*Problem description*
For the string "answer", report how many lines in the records below contain it, and nothing more.

*Given entries*
━━━
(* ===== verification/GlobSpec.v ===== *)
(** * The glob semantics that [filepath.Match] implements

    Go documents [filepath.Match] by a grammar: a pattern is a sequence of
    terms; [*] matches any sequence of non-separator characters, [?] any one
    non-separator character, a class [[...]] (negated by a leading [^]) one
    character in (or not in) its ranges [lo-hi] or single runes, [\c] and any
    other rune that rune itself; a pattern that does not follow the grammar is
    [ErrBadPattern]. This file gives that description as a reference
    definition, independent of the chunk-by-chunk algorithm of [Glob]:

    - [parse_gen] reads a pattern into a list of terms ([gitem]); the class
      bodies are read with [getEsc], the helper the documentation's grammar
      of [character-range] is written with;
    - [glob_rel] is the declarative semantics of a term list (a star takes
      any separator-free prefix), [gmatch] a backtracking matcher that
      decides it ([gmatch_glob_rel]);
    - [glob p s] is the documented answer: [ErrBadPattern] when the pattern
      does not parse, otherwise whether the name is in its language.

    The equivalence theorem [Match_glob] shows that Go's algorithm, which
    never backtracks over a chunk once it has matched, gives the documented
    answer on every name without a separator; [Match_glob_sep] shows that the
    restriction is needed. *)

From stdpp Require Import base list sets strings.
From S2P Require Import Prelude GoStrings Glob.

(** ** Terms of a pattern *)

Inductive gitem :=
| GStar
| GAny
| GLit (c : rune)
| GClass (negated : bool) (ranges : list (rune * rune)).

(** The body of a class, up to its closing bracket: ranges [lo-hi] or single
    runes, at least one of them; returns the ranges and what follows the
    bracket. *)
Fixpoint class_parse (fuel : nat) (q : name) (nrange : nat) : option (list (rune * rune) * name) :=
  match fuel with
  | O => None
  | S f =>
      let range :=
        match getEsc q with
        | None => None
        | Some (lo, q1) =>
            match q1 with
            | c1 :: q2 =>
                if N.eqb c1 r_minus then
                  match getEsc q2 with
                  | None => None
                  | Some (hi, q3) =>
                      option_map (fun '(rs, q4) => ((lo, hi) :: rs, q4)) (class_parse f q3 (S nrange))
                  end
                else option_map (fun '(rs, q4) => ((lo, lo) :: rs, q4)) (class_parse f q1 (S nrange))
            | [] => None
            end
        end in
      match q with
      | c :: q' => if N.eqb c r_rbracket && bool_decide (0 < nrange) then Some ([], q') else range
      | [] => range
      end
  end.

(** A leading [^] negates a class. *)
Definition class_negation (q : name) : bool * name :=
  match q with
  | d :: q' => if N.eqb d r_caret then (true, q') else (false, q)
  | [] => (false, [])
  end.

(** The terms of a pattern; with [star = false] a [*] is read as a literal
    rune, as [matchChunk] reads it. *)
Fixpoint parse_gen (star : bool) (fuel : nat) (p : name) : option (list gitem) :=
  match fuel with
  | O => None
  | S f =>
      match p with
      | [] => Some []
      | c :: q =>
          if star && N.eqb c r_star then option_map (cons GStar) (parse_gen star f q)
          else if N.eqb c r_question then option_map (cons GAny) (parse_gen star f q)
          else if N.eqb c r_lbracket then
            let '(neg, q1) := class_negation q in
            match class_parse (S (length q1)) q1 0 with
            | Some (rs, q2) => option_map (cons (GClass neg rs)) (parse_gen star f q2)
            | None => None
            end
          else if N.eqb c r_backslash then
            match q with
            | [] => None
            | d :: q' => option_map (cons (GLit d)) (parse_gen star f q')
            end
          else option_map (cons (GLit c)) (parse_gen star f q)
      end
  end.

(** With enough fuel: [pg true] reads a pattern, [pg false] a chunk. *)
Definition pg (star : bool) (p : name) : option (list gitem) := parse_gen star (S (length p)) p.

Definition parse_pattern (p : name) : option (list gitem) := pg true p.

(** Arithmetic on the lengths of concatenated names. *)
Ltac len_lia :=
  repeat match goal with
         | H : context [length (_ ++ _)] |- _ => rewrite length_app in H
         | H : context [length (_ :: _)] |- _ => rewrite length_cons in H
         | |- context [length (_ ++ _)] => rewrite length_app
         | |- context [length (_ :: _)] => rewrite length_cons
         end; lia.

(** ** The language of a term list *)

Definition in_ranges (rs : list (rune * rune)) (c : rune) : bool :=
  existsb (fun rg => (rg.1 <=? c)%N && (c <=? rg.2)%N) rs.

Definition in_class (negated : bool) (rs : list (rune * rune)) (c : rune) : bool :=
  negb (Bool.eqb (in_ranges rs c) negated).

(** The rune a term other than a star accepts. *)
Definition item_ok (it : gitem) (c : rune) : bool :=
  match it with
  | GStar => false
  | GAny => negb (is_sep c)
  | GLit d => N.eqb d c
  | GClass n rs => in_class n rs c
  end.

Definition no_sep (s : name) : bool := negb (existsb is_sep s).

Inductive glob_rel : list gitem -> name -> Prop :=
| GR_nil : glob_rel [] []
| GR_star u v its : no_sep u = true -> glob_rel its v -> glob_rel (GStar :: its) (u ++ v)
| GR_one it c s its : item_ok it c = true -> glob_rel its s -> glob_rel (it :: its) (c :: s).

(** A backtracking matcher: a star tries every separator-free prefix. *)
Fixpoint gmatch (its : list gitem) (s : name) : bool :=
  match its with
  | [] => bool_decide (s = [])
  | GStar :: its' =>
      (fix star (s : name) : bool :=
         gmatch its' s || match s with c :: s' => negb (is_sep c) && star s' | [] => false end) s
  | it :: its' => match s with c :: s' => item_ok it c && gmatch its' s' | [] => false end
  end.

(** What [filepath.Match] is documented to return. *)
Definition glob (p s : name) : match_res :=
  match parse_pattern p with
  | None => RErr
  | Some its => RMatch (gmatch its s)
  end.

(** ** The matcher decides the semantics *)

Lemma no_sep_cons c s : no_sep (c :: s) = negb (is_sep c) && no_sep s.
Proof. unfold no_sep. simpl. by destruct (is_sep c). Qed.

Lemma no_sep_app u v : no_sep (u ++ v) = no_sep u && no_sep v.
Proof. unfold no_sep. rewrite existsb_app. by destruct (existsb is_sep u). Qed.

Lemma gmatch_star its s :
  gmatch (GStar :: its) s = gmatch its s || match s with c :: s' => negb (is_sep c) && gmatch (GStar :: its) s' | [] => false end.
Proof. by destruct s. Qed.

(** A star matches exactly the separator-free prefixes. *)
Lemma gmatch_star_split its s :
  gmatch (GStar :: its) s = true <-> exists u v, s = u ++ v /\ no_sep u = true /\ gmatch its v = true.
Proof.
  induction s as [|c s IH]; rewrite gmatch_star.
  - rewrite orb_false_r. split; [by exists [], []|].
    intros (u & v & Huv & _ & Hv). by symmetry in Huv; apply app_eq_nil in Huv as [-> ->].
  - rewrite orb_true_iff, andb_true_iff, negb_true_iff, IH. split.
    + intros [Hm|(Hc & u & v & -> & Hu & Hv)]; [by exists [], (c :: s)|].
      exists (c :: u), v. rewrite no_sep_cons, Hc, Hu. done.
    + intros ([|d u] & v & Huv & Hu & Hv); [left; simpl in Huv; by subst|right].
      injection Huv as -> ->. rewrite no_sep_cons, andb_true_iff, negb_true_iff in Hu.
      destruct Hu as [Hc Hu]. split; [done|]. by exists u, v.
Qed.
━━━
*Reply to the task*
2